Collected data entries
——————————

(** A handler that moves on and keeps its place *)
Lemma move_svOk s last now i ph ph' r acc dacc ds : svOk s last -> handlers s !! i = Some ph -> placeOf ph' = placeOf ph -> phaseGood ph' ->
  (rl_closed r = false -> remembers r acc dacc now /\ forall q, inProgress r q = active (handlers s) q) -> within cfg acc dacc -> Forall dialGood ds ->
  Z.of_nat (length ds) + pending ph' <= Z.of_nat (length acc) - Z.of_nat (length (accepted s)) + Z.of_nat (length (dials s)) + pending ph ->
  sumZ withData ds + pendingData ph' <= Z.of_nat (length dacc) - Z.of_nat (length (dataAccepted s)) + sumZ withData (dials s) + pendingData ph ->
  svOk (mkServer r (<[i := ph']> (handlers s)) acc dacc ds) now.
Proof.
  intros [K1 K2 K3 K4 K5 K6 K7] E P G R W D L1 L2.
  assert (A : forall q, active (<[i := ph']> (handlers s)) q = active (handlers s) q) by (intros q; rewrite (active_move _ _ _ _ _ E), P; lia).
  split; simpl; [|done|intros q; by rewrite A|by apply Forall_insert|done|rewrite (sumZ_insert _ _ _ _ _ E); lia|rewrite (sumZ_insert _ _ _ _ _ E); lia].
  intros C. destruct (R C) as [R1 R2]. split; [done|]. intros q. by rewrite A.
Qed.
Lemma read_ok s last i res wErr now s' : svOk s last -> last <= now -> svStep s (SRead i res wErr now) = Some s' -> svOk s' now.
Proof.
  intros K L. pose proof K as [K1 K2 K3 K4 K5 K6 K7]. cbn [AutoNatServer.svStep]. destruct (handlers s !! i) as [[p observed| | | |]|] eqn:E; try done.
  assert (Keep : rl_closed (limiter s) = false -> remembers (limiter s) (accepted s) (dataAccepted s) now /\ forall q, inProgress (limiter s) q = active (handlers s) q).
  { intros C. destruct (K1 C) as [R I]. split; [by eapply remembers_later|done]. }
  assert (Mv : forall ph', placeOf ph' = Some p -> phaseGood ph' -> pending ph' <= 1 -> pendingData ph' = 0 -> svOk (mkServer (limiter s) (<[i := ph']> (handlers s)) (accepted s) (dataAccepted s) (dials s)) now).
  { intros ph' H1 H2 H3 H4. eapply move_svOk; try done; simpl; lia. }
  unfold readRequest. destruct res as [| |m]; [intros [= <-]; by apply Mv..|].
  destruct (chooseAddr reg allowPrivateAddrs CanDial p 0 (dr_Addrs m)) as [[a j]|] eqn:Ec; [|intros [= <-]; by apply Mv].
  pose proof (chooseAddr_good _ _ _ _ _ Ec) as Da. destruct (dataRequestPolicy observed a) eqn:Po; [|intros [= <-]; by apply Mv].
  destruct (AcceptDialDataRequest cfg (limiter s) now) as [r ok] eqn:Ea. destruct (rl_closed (limiter s)) eqn:C.
  { unfold AcceptDialDataRequest in Ea. rewrite C in Ea. injection Ea as <- <-. intros [= <-]. by apply Mv. }
  destruct (Keep eq_refl) as [R I]. destruct (AcceptDialDataRequest_ok cfg _ _ _ _ _ _ C R K2 Ea) as (C' & R' & W' & IP).
  destruct ok; intros [= <-].
  - eapply move_svOk; try done; simpl; [intros _; split; [done|intros q; by rewrite IP]|lia|rewrite length_app; simpl; lia].
  - eapply move_svOk; try done; simpl; [intros _; split; [done|intros q; by rewrite IP]|lia|lia].
Qed.
Lemma work_ok s last i dataErr rnd msgs late e wErr s' : svOk s last -> svValid (SWork i dataErr rnd msgs late e wErr) -> svStep s (SWork i dataErr rnd msgs late e wErr) = Some s' -> svOk s' last.
Proof.
  intros K [Hr Hm]. pose proof K as [K1 K2 K3 K4 K5 K6 K7]. cbn [AutoNatServer.svStep]. destruct (handlers s !! i) as [[|p observed a j nonce required| | |]|] eqn:E; try done.
  destruct (Forall_lookup_1 _ _ _ _ K4 E) as [Da Po].
  assert (Mv : forall ev, svOk (mkServer (limiter s) (<[i := PEnd p ev]> (handlers s)) (accepted s) (dataAccepted s) (dials s ++ [])) last).
  { intros ev. rewrite app_nil_r. eapply move_svOk; try done; simpl; destruct required; lia. }
  unfold workRequest. destruct (if required then getDialData dataErr rnd msgs else (true, 0)) as [ok n] eqn:G.
  destruct ok; simpl; [|intros [= <-]; apply Mv]. destruct (required && late); [intros [= <-]; apply Mv|]. intros [= <-].
  assert (Dg : dialGood (mkDialDone p observed a n)).
  { split; [done|]. simpl. rewrite <-Po. intros ->. unfold getDialData in G. destruct dataErr; [done|].
    apply readDialData_received in G as [G _]; [lia|]. eapply Forall_impl; [exact Hm|]. intros []; simpl; lia. }
  eapply move_svOk; try done; simpl.
  - by rewrite Forall_app, Forall_singleton.
  - rewrite length_app. simpl. lia.
  - rewrite sumZ_app. simpl. unfold withData. simpl. rewrite <-Po. destruct required; lia.
Qed.
Lemma complete_svOk s last i s' : svOk s last -> svStep s (SComplete i) = Some s' -> svOk s' last.
Proof.
  intros [K1 K2 K3 K4 K5 K6 K7]. cbn [AutoNatServer.svStep]. destruct (handlers s !! i) as [[| |p ev| |]|] eqn:E; try done.
  assert (A : forall ph q, placeOf ph = None -> active (<[i := ph]> (handlers s)) q = active (handlers s) q - (if bool_decide (p = q) then 1 else 0)).
  { intros ph q H. rewrite (active_move _ _ _ _ _ E), H. cbn [placeOf]. destruct (decide (Some p = Some q)), (decide (p = q)) as [Q|Q];
      rewrite ?(bool_decide_eq_true_2 _ Q), ?(bool_decide_eq_false_2 _ Q); congruence || (simpl; lia). }
  assert (Mv : forall ph r, placeOf ph = None -> phaseGood ph -> pending ph = 0 -> pendingData ph = 0 ->
    (rl_closed r = false -> remembers r (accepted s) (dataAccepted s) last /\ forall q, inProgress r q = active (handlers s) q - (if bool_decide (p = q) then 1 else 0)) ->
    svOk (mkServer r (<[i := ph]> (handlers s)) (accepted s) (dataAccepted s) (dials s)) last).
  { intros ph r H0 H1 H2 H3 Hr. split; simpl; [|done| |by apply Forall_insert|done|rewrite (sumZ_insert _ _ _ _ _ E); simpl; lia|rewrite (sumZ_insert _ _ _ _ _ E); simpl; lia].
    - intros C. destruct (Hr C) as [R I]. split; [done|]. intros q. by rewrite A.
    - intros q. rewrite A by done. specialize (K3 q). case_bool_decide; lia. }
  destruct (rl_closed (limiter s)) eqn:C.
  { destruct (CompleteRequest (limiter s) p) as [r|] eqn:Cr; intros [= <-]; apply Mv; try done; [|by rewrite C].
    unfold CompleteRequest in Cr. destruct (inProgressReqs (limiter s)); [|done]. injection Cr as <-. simpl. by rewrite C. }
  destruct (K1 eq_refl) as [R I].
  assert (P : 0 < inProgress (limiter s) p).
  { rewrite I. assert (N : 0 <= active (<[i := PPanic]> (handlers s)) p) by (apply sumZ_nonneg; intros x _; case_decide; lia).
    rewrite A, bool_decide_eq_true_2 in N by done. lia. }
  destruct (CompleteRequest_ok _ _ _ p _ C R P) as (r & -> & C' & R' & IP). intros [= <-]. apply Mv; try done. intros _. split; [done|]. intros q. by rewrite IP, I.
Qed.
Lemma close_svOk s last : svOk s last -> svOk (mkServer (rl_Close (limiter s)) (handlers s) (accepted s) (dataAccepted s) (dials s)) last.
Proof. intros [K1 K2 K3 K4 K5 K6 K7]. by split. Qed.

——————————

**What you will do:**
Above are the entries. Quote exactly the lines from the one bearing "Z.of_nat (length ds)" through the one bearing "assert (Keep : rl_closed".

**Solution to this problem:**
  Z.of_nat (length ds) + pending ph' <= Z.of_nat (length acc) - Z.of_nat (length (accepted s)) + Z.of_nat (length (dials s)) + pending ph ->
  sumZ withData ds + pendingData ph' <= Z.of_nat (length dacc) - Z.of_nat (length (dataAccepted s)) + sumZ withData (dials s) + pendingData ph ->
  svOk (mkServer r (<[i := ph']> (handlers s)) acc dacc ds) now.
Proof.
  intros [K1 K2 K3 K4 K5 K6 K7] E P G R W D L1 L2.
  assert (A : forall q, active (<[i := ph']> (handlers s)) q = active (handlers s) q) by (intros q; rewrite (active_move _ _ _ _ _ E), P; lia).
  split; simpl; [|done|intros q; by rewrite A|by apply Forall_insert|done|rewrite (sumZ_insert _ _ _ _ _ E); lia|rewrite (sumZ_insert _ _ _ _ _ E); lia].
  intros C. destruct (R C) as [R1 R2]. split; [done|]. intros q. by rewrite A.
Qed.
Lemma read_ok s last i res wErr now s' : svOk s last -> last <= now -> svStep s (SRead i res wErr now) = Some s' -> svOk s' now.
Proof.
  intros K L. pose proof K as [K1 K2 K3 K4 K5 K6 K7]. cbn [AutoNatServer.svStep]. destruct (handlers s !! i) as [[p observed| | | |]|] eqn:E; try done.
  assert (Keep : rl_closed (limiter s) = false -> remembers (limiter s) (accepted s) (dataAccepted s) now /\ forall q, inProgress (limiter s) q = active (handlers s) q).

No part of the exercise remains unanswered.